3 messages · Vinny Moriarty, Gabor Grothendieck, Marc Girondot

#
On Thu, Oct 27, 2011 at 4:18 PM, Vinny Moriarty <vwmoriarty at gmail.com> wrote:
That link is several years old.  Since then the zoo package has gained
additional capabilities. Assuming the 2nd field is the desired
date/time and the last field on each line is the one you want try this
read.zoo statement.   See ?read.zoo and also try:
vignette("zoo-read")

library(zoo)
library(chron)

# create test file
Lines <- "line.site,time_local,time_utc,reef_type_code,sensor_type,sensor_depth_m,temp
06,2006-04-09 10:20:00,2006-04-09 20:20:00,BAK,sb39, 2, 29.63
06,2006-04-09 10:40:00,2006-04-09 20:40:00,BAK,sb39, 2, 29.56"
cat(Lines, "\n", file = "data.txt")

# NULL fields are removed


temp <- read.zoo("data.txt", FUN = as.chron, header = TRUE, sep = ",",
	colClasses = c("NULL", NA, "NULL", "NULL", "NULL", "NULL", NA))

# daily
temp.day <- read.zoo("data.txt", FUN = as.Date, header = TRUE, sep = ",",
	aggregate = mean,
	colClasses = c("NULL", NA, "NULL", "NULL", "NULL", "NULL", NA))

# monthly
temp.ym <- read.zoo("data.txt", FUN = as.yearmon, header = TRUE, sep = ",",
	aggregate = mean,
	colClasses = c("NULL", NA, "NULL", "NULL", "NULL", "NULL", NA))
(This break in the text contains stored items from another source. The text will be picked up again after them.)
(* ===== verification/Scheduler.v ===== *)
(** * Scheduler: rt-thread/src/scheduler.c, single-core configuration

    The ready queues, their priority bitmap and [rt_schedule].  An out-of-range
    index into [rt_thread_priority_table] and a dispatch from an empty ready list
    are faults.  The scheduler hook is not installed, and the stack check
    [_rt_scheduler_stack_check] only prints or hangs; neither is modelled.
    [rt_hw_context_switch] makes the thread recorded in [rt_current_thread] the
    one that runs. *)

From S2P Require Import Prelude Kernel.

#[local] Open Scope Z_scope.

(** ** Definitions *)

(** [__builtin_ffs], to which [__rt_ffs] of cpuport.c expands under GCC. *)
Fixpoint ffs_from (n : nat) (i v : Z) : Z :=
  match n with
  | O => 0
  | S n => if Z.testbit v i then i + 1 else ffs_from n (i + 1) v
  end.
Definition __rt_ffs (value : Z) : Z := ffs_from 32 0 value.

(** The bound of [rt_thread_priority_table]. *)
Definition priority_index (p : Z) : K unit :=
  rt_assert ((0 <=? p) && (p <? RT_THREAD_PRIORITY_MAX)).

Definition _get_highest_priority_thread : K (tid * Z) :=
  group ← gets k_group;
  let highest_ready_priority := u32 (__rt_ffs group - 1) in
  priority_index highest_ready_priority ;;
  highest_priority_thread ← first_of (LReady highest_ready_priority);
  mret (highest_priority_thread, highest_ready_priority).

Definition rt_system_scheduler_init : K unit :=
  modify (set_k_lock_nest (fun _ => 0)) ;;
  tlist_modify (fun L => fold_right (fun offset L => list_init (LReady offset) L) L
                           (seqZ 0 RT_THREAD_PRIORITY_MAX)) ;;
  modify (set_k_group (fun _ => 0)) ;;
  tlist_modify (list_init LDefunct).

(** [thread->stat = v | (thread->stat & ~RT_THREAD_STAT_MASK)] *)
Definition with_stat (v : Z) (stat : Z) : Z := Z.lor v (Z.land stat (Z.lnot RT_THREAD_STAT_MASK)).

Definition rt_schedule_insert_thread (thread : tid) : K unit :=
  current ← gets k_current;
  if bool_decide (current = Some thread) then
    upd_thread thread (set_th_stat (with_stat RT_THREAD_RUNNING))
  else
    upd_thread thread (set_th_stat (with_stat RT_THREAD_READY)) ;;
    th ← get_thread thread;
    priority_index (th_current_priority th) ;;
    tlist_modify (list_insert_before (LReady (th_current_priority th)) thread) ;;
    modify (set_k_group (fun g => Z.lor g (th_number_mask th))).

Definition rt_schedule_remove_thread (thread : tid) : K unit :=
  tlist_modify (list_remove thread) ;;
  th ← get_thread thread;
  priority_index (th_current_priority th) ;;
  L ← gets k_tlist;
  when (list_isempty (LReady (th_current_priority th)) L)
    (modify (set_k_group (fun g => Z.land g (Z.lnot (th_number_mask th))))).

Definition rt_system_scheduler_start : K unit :=
  '(to_thread, _) ← _get_highest_priority_thread;
  modify (set_k_current (fun _ => Some to_thread)) ;;
  rt_schedule_remove_thread to_thread ;;
  upd_thread to_thread (set_th_stat (fun _ => RT_THREAD_RUNNING)).

(** The choice of [rt_schedule] between the current thread and the head of the
    highest ready queue: the thread to run and [need_insert_from_thread]. *)
Definition choose_to (current to_thread : tid) (highest_ready_priority : Z) : K (tid * bool) :=
  th ← get_thread current;
  if Z.land (th_stat th) RT_THREAD_STAT_MASK =? RT_THREAD_RUNNING then
    let r :=
      if th_current_priority th <? highest_ready_priority then (current, false)
      else if (th_current_priority th =? highest_ready_priority) &&
              (Z.land (th_stat th) RT_THREAD_STAT_YIELD_MASK =? 0) then (current, false)
      else (to_thread, true) in
    upd_thread current (set_th_stat (fun st => Z.land st (Z.lnot RT_THREAD_STAT_YIELD_MASK))) ;;
    mret r
  else mret (to_thread, false).

Definition rt_schedule : K unit :=
  lock_nest ← gets k_lock_nest;
  if negb (lock_nest =? 0) then mret tt else
  group ← gets k_group;
  if group =? 0 then mret tt else
  '(head_thread, highest_ready_priority) ← _get_highest_priority_thread;
  from_thread ← self;
  '(to_thread, need_insert_from_thread) ←
    choose_to from_thread head_thread highest_ready_priority;
  if bool_decide (to_thread ≠ from_thread) then
    modify (set_k_current_priority (fun _ => u8 highest_ready_priority)) ;;
    modify (set_k_current (fun _ => Some to_thread)) ;;
    when need_insert_from_thread (rt_schedule_insert_thread from_thread) ;;
    rt_schedule_remove_thread to_thread ;;
    upd_thread to_thread (set_th_stat (with_stat RT_THREAD_RUNNING))
  else
    rt_schedule_remove_thread from_thread ;;
    upd_thread from_thread (set_th_stat (with_stat RT_THREAD_RUNNING)).

Definition rt_enter_critical : K unit := modify (set_k_lock_nest (fun n => i16 (n + 1))).

Definition rt_exit_critical : K unit :=
  modify (set_k_lock_nest (fun n => i16 (n - 1))) ;;
  n ← gets k_lock_nest;
  when (n <=? 0)
    (modify (set_k_lock_nest (fun _ => 0)) ;;
     current ← gets k_current;
     when (bool_decide (is_Some current)) rt_schedule).

Definition rt_critical_level : K Z := n ← gets k_lock_nest; mret (u16 n).

(** ** Bits *)

Lemma ffs_from_spec n i v :
  0 <= i -> (exists p, i <= p < i + Z.of_nat n /\ Z.testbit v p = true) ->
  exists p, ffs_from n i v = p + 1 /\ i <= p < i + Z.of_nat n /\ Z.testbit v p = true /\
    (forall q, i <= q < p -> Z.testbit v q = false).
Proof.
  revert i. induction n as [|n IH]; intros i Hi (p & Hp & Hb); [lia|]. simpl.
  destruct (Z.testbit v i) eqn:Ei.
  - exists i. repeat split; [lia|lia|done|]. intros; lia.
  - destruct (IH (i + 1)) as (q & -> & Hq & Hqb & Hmin); [lia| |].
    + exists p. split; [|done]. assert (p ≠ i) by congruence. lia.
    + exists q. repeat split; [lia|lia|done|]. intros r Hr.
      destruct (decide (r = i)) as [->|]; [done|]. apply Hmin. lia.
Qed.

Lemma rt_ffs_spec v :
  0 < v < 2 ^ 32 ->
  exists p, __rt_ffs v = p + 1 /\ 0 <= p < 32 /\ Z.testbit v p = true /\
    (forall q, 0 <= q < p -> Z.testbit v q = false).
Proof.
  intros Hv. destruct (ffs_from_spec 32 0 v) as (p & ? & ? & ? & ?); [lia| |eauto].
  exists (Z.log2 v). split; [|apply Z.bit_log2; lia].
  pose proof (Z.log2_nonneg v). pose proof (Z.log2_lt_pow2 v 32 ltac:(lia)). lia.
Qed.

Lemma stat_with_stat v st : 0 <= v < 8 -> Z.land (with_stat v st) RT_THREAD_STAT_MASK = v.
Proof.
  intros Hv. unfold with_stat, RT_THREAD_STAT_MASK.
  rewrite Z.land_lor_distr_l, <- Z.land_assoc.
  replace (Z.land (Z.lnot 7) 7) with 0 by reflexivity. rewrite Z.land_0_r, Z.lor_0_r.
  change 7 with (Z.ones 3). rewrite Z.land_ones by lia. by apply Z.mod_small.
Qed.

Lemma stat_clear_yield st :
  Z.land (Z.land st (Z.lnot RT_THREAD_STAT_YIELD_MASK)) RT_THREAD_STAT_MASK =
  Z.land st RT_THREAD_STAT_MASK.
Proof. by rewrite <- Z.land_assoc. Qed.

Lemma stat_set_yield st :
  Z.land (Z.lor st RT_THREAD_STAT_YIELD) RT_THREAD_STAT_MASK = Z.land st RT_THREAD_STAT_MASK.
Proof. rewrite Z.land_lor_distr_l. simpl. by rewrite Z.lor_0_r. Qed.
(** ** Properties *)

(** Suspending a READY or RUNNING thread succeeds without a fault, keeps the kernel
    invariant, and leaves it SUSPENDed, on no list at all and with its timer off; in
    any other state [rt_thread_suspend] returns -RT_ERROR and changes nothing. *)
Theorem rt_thread_suspend_spec t th s :
  kinv s -> k_threads s !! t = Some th -> tstat th ≠ RT_THREAD_CLOSE ->
  wp (rt_thread_suspend t) (fun r s' =>
    if bool_decide (stat_class (tstat th) = RT_THREAD_READY) then
      r = RT_EOK /\ kinv s' /\ unlinked t (k_tlist s') /\
      (forall h, h = TLHard \/ h = TLSoft -> TThread t ∉ k_trow s' h) /\
      exists th', k_threads s' !! t = Some th' /\ tstat th' = RT_THREAD_SUSPEND
    else r = - RT_ERROR /\ s' = s) s.
Proof.
  intros Hk Ht Hc. eapply wp_rt_thread_suspend; [done..|]. case_bool_decide; [|done].
  intros Hk'. split; [done|]. split; [done|].
  assert (Hth : k_threads (suspended t th s) !! t = Some (set_th_stat (with_stat RT_THREAD_SUSPEND) th)).
  { unfold suspended. rewrite stopped_threads. apply lookup_insert_eq. }
  split; [|split].
  - unfold suspended, stopped. simpl. destruct (k_obj s !! OTimer (TThread t)) as [o|];
      [destruct (active o)|]; apply list_remove_unlinked.
  - destruct (thread_timer _ _ (kinv_live _ _ _ Hk Ht Hc)) as (_ & o & Ho & Hco).
    apply (timer_stopped (park t th (with_stat RT_THREAD_SUSPEND) s) (TThread t) o) in Hco as [_ Hoff]; [|by eapply timer_inv_ext; [..|apply Hk]|done].
    unfold suspended, stopped. simpl. by rewrite Ho.
  - eexists. split; [exact Hth|]. by apply tstat_with.
Qed.

(** Resuming a suspended thread that is not the current one takes it off the list
    it waits on and appends it, READY, to the ready queue of its priority; a thread in
    any other state gives -RT_ERROR and no change. *)
Theorem rt_thread_resume_spec t th s :
  kinv s -> k_threads s !! t = Some th -> tstat th ≠ RT_THREAD_CLOSE -> k_current s ≠ Some t ->
  wp (rt_thread_resume t) (fun r s' =>
    if bool_decide (tstat th = RT_THREAD_SUSPEND) then
      r = RT_EOK /\ kinv s' /\
      k_tlist s' (LReady (th_current_priority th)) = k_tlist s (LReady (th_current_priority th)) ++ [t] /\
      (forall h, h ≠ LReady (th_current_priority th) -> t ∉ k_tlist s' h) /\
      exists th', k_threads s' !! t = Some th' /\ tstat th' = RT_THREAD_READY
    else r = - RT_ERROR /\ s' = s) s.
Proof.
  intros Hk Ht Hc Hcur. eapply wp_rt_thread_resume; [done..|]. case_bool_decide as Hs; [|done].
  intros Hk'. split; [done|]. split; [done|].
  assert (Hl : k_tlist (stopped (TThread t) s) = k_tlist s).
  { unfold stopped. destruct (k_obj s !! OTimer (TThread t)) as [o|]; [|done]. by destruct (active o). }
  unfold resumed, wake. cbn [k_current set_k_tlist]. rewrite stopped_current.
  rewrite bool_decide_eq_false_2 by done. simpl. unfold list_insert_before.
  rewrite insert_eq, Hl. split; [|split].
  - f_equal. apply list_remove_unlinked_id. eapply off_ready; [apply Hk|done|by rewrite Hs].
  - intros h Hh. rewrite insert_ne by done. apply list_remove_unlinked.
  - eexists. rewrite lookup_insert_eq. split; [done|]. by apply tstat_with.
Qed.

(** Starting an initialised thread does not fault, keeps the kernel invariant, and
    makes it ready (or already running) at its initial priority. *)
Theorem rt_thread_startup_spec t th s :
  kinv s -> k_threads s !! t = Some th -> tstat th = RT_THREAD_INIT ->
  wp (rt_thread_startup t) (fun r s' => r = RT_EOK /\ kinv s' /\
    exists th', k_threads s' !! t = Some th' /\ stat_class (tstat th') = RT_THREAD_READY /\
                th_current_priority th' = th_init_priority th) s.
Proof. apply wp_rt_thread_startup. Qed.

(** Changing the priority of a READY thread moves it to the tail of its new queue,
    and changing that of any other thread leaves its status and the queues alone; both
    keep the kernel invariant, so queue, bitmap and priority mask agree again. *)
Theorem rt_thread_control_priority t th p s :
  kinv s -> k_threads s !! t = Some th -> tstat th ≠ RT_THREAD_CLOSE ->
  0 <= p < RT_THREAD_PRIORITY_MAX ->
  wp (rt_thread_control t RT_THREAD_CTRL_CHANGE_PRIORITY (Some p)) (fun r s' =>
    r = RT_EOK /\ kinv s' /\
    (exists th', k_threads s' !! t = Some th' /\ th_current_priority th' = p /\ tstat th' = tstat th) /\
    (if bool_decide (tstat th = RT_THREAD_READY)
     then k_tlist s' (LReady p) = list_remove t (k_tlist s) (LReady p) ++ [t]
     else k_tlist s' = k_tlist s)) s.
Proof.
  intros Hk Ht Hc Hp. eapply wp_change_priority; [done..|]. intros Hk'.
  split; [done|]. split; [done|]. split.
  - destruct (reprioritised_threads t th p s Ht) as (th' & Hth & Hst & Hpr).
    exists th'. by rewrite Hth, lookup_insert_eq.
  - unfold reprioritised. destruct (Z.eqb_spec (tstat th) RT_THREAD_READY).
    + rewrite bool_decide_eq_true_2 by done. simpl. unfold list_insert_before. by rewrite insert_eq.
    + by rewrite bool_decide_eq_false_2.
Qed.

(** The timeout of a suspended thread's timer wakes the thread with error
    -RT_ETIMEOUT, whatever list it waits on, and keeps the kernel invariant. *)
Theorem rt_thread_timeout_spec t th s :
  kinv s -> is_Some (k_current s) -> k_threads s !! t = Some th -> tstat th = RT_THREAD_SUSPEND ->
  (forall h, h = TLHard \/ h = TLSoft -> TThread t ∉ k_trow s h) ->
  wp (rt_thread_timeout t) (fun _ s' => kinv s' /\ exists th', k_threads s' !! t = Some th' /\
    th_error th' = - RT_ETIMEOUT /\ stat_class (tstat th') = RT_THREAD_READY) s.
Proof.
  intros. eapply wp_mono, wp_rt_thread_timeout; [|done..].
  intros _ s' (Hk & _ & th' & ? & ? & ? & _). eauto.
Qed.

(** A static thread that exits ends CLOSEd with its object and timer detached, the
    kernel invariant holds, and some thread is current. *)
Theorem rt_thread_exit_spec c th x s :
  kinv s -> k_current s = Some c -> k_threads s !! c = Some th ->
  stat_class (tstat th) = RT_THREAD_READY ->
  k_obj s !! OThread c = Some x -> Z.land (o_type x) RT_Object_Class_Static ≠ 0 ->
  wp rt_thread_exit (fun _ s' => kinv s' /\ is_Some (k_current s') /\
    exists th', k_threads s' !! c = Some th' /\ tstat th' = RT_THREAD_CLOSE) s.
Proof. apply wp_rt_thread_exit. Qed.

(** ** A concrete kernel: the threads of [sample] with their objects and timers; the
    timer of the suspended thread 4 is running. *)

Definition sample_kernel : kstate :=
  set_k_obj (fun _ => {[
      OThread 1 := mkObject [] 0x81 0; OThread 2 := mkObject [] 0x81 0;
      OThread 3 := mkObject [] 0x81 0; OThread 4 := mkObject [] 0x81 0;
      OTimer (TThread 1) := mkObject [] 0x8a 0; OTimer (TThread 2) := mkObject [] 0x8a 0;
      OTimer (TThread 3) := mkObject [] 0x8a 0; OTimer (TThread 4) := mkObject [] 0x8a 1;
      OSem 1 := mkObject [] 0x82 0 ]})
  (set_k_timers (fun _ => {[
      TThread 1 := mkTimer (FThreadTimeout 1) 0 0; TThread 2 := mkTimer (FThreadTimeout 2) 0 0;
      TThread 3 := mkTimer (FThreadTimeout 3) 0 0; TThread 4 := mkTimer (FThreadTimeout 4) 50 50 ]})
  (set_k_trow (fun _ => <[TLHard := [TThread 4]]> (fun _ => []))
  (set_k_sems (fun _ => {[ 1%positive := mkSem 0 ]}) sample))).

Lemma sample_trow h tm : tm ∈ k_trow sample_kernel h -> h = TLHard /\ tm = TThread 4.
Proof.
  simpl. unfold insert, fn_insert. case_decide as E; [|by intros []%elem_of_nil].
  intros ->%list_elem_of_singleton. by subst.
Qed.

Lemma sample_live t th : k_threads sample_kernel !! t = Some th -> thread_live t sample_kernel.
Proof.
  intros Ht. apply (sample_threads t th) in Ht.
  destruct Ht as [[-> _]|[[-> _]|[[-> _]|[-> _]]]]; do 3 eexists; by repeat split.
Qed.

Lemma sample_active tm o :
  k_obj sample_kernel !! OTimer tm = Some o -> active o = true -> tm = TThread 4.
Proof.
  cbn [k_obj set_k_obj sample_kernel]. rewrite !lookup_insert_Some, lookup_singleton_Some.
  intros H Ha. repeat (destruct H as [[H1 H2]|[_ H]]; [simplify_eq; done|]).
  destruct H as [H1 H2]. simplify_eq.
Qed.

Lemma sample_kinv : kinv sample_kernel.
Proof.
  split.
  - by eapply sched_inv_ext; [..|exact sample_inv].
  - split; [split|]; [intros h; apply NoDup_nil_2|by intros h1 h2 n []%elem_of_nil|].
    by intros i o []%elem_of_nil.
  - split.
    + split.
      * intros h. simpl. unfold insert, fn_insert. case_decide; [apply NoDup_singleton|apply NoDup_nil_2].
      * intros h1 h2 tm H1 H2. apply sample_trow in H1 as [-> _], H2 as [-> _]. done.
    + intros h tm Hin. apply sample_trow in Hin as [-> ->]. do 2 eexists. by repeat split.
    + intros tm o Ho _ Ha. apply (sample_active _ _ Ho) in Ha as ->. exists TLHard. by apply list_elem_of_singleton.
  - intros t th Ht _. by eapply sample_live.
  - intros t h _ Hin. apply sample_trow in Hin as [-> [= ->]]. eexists. done.
Qed.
chron represents date/time internally as days since the Epoch +
fraction of day for the time.  Thus truncating to an integer removes
the fractional part (i.e. the time) leaving the day. See R News 4/1.
We could alternately just use the Date class in the base of R as shown
above.

If we had read in temp and wanted to aggregate it rather than read it
straight into an aggregated form then here are some possibilities:

aggregate(temp, trunc, mean) # daily
aggregate(temp, as.Date, mean) # daily with Date class
aggregate(temp, as.yearmon, mean)  # monthly
#
Le 27/10/11 22:18, Vinny Moriarty a ?crit :
> strsplit("2006-04-09 10:20:00", " ")[[1]][1]
[1] "2006-04-09"
 > strsplit("2006-04-09 10:20:00", " ")[[1]][2]
[1] "10:20:00"

Then replace with

z<-zoo(LTER6$temp, chron(strsplit(chron(LTER6$DateTime, " ")[[1]][1], strsplit(LTER6$DateTime, " ")[[1]][2]))
Don't know
Explanation (but not still a solution for month aggregate)
The numerical coding format for date-time is that integer part is the 
number of days since a reference and the decimal part is the time. Then 
if you use trunc, two different times of the same day will be identical.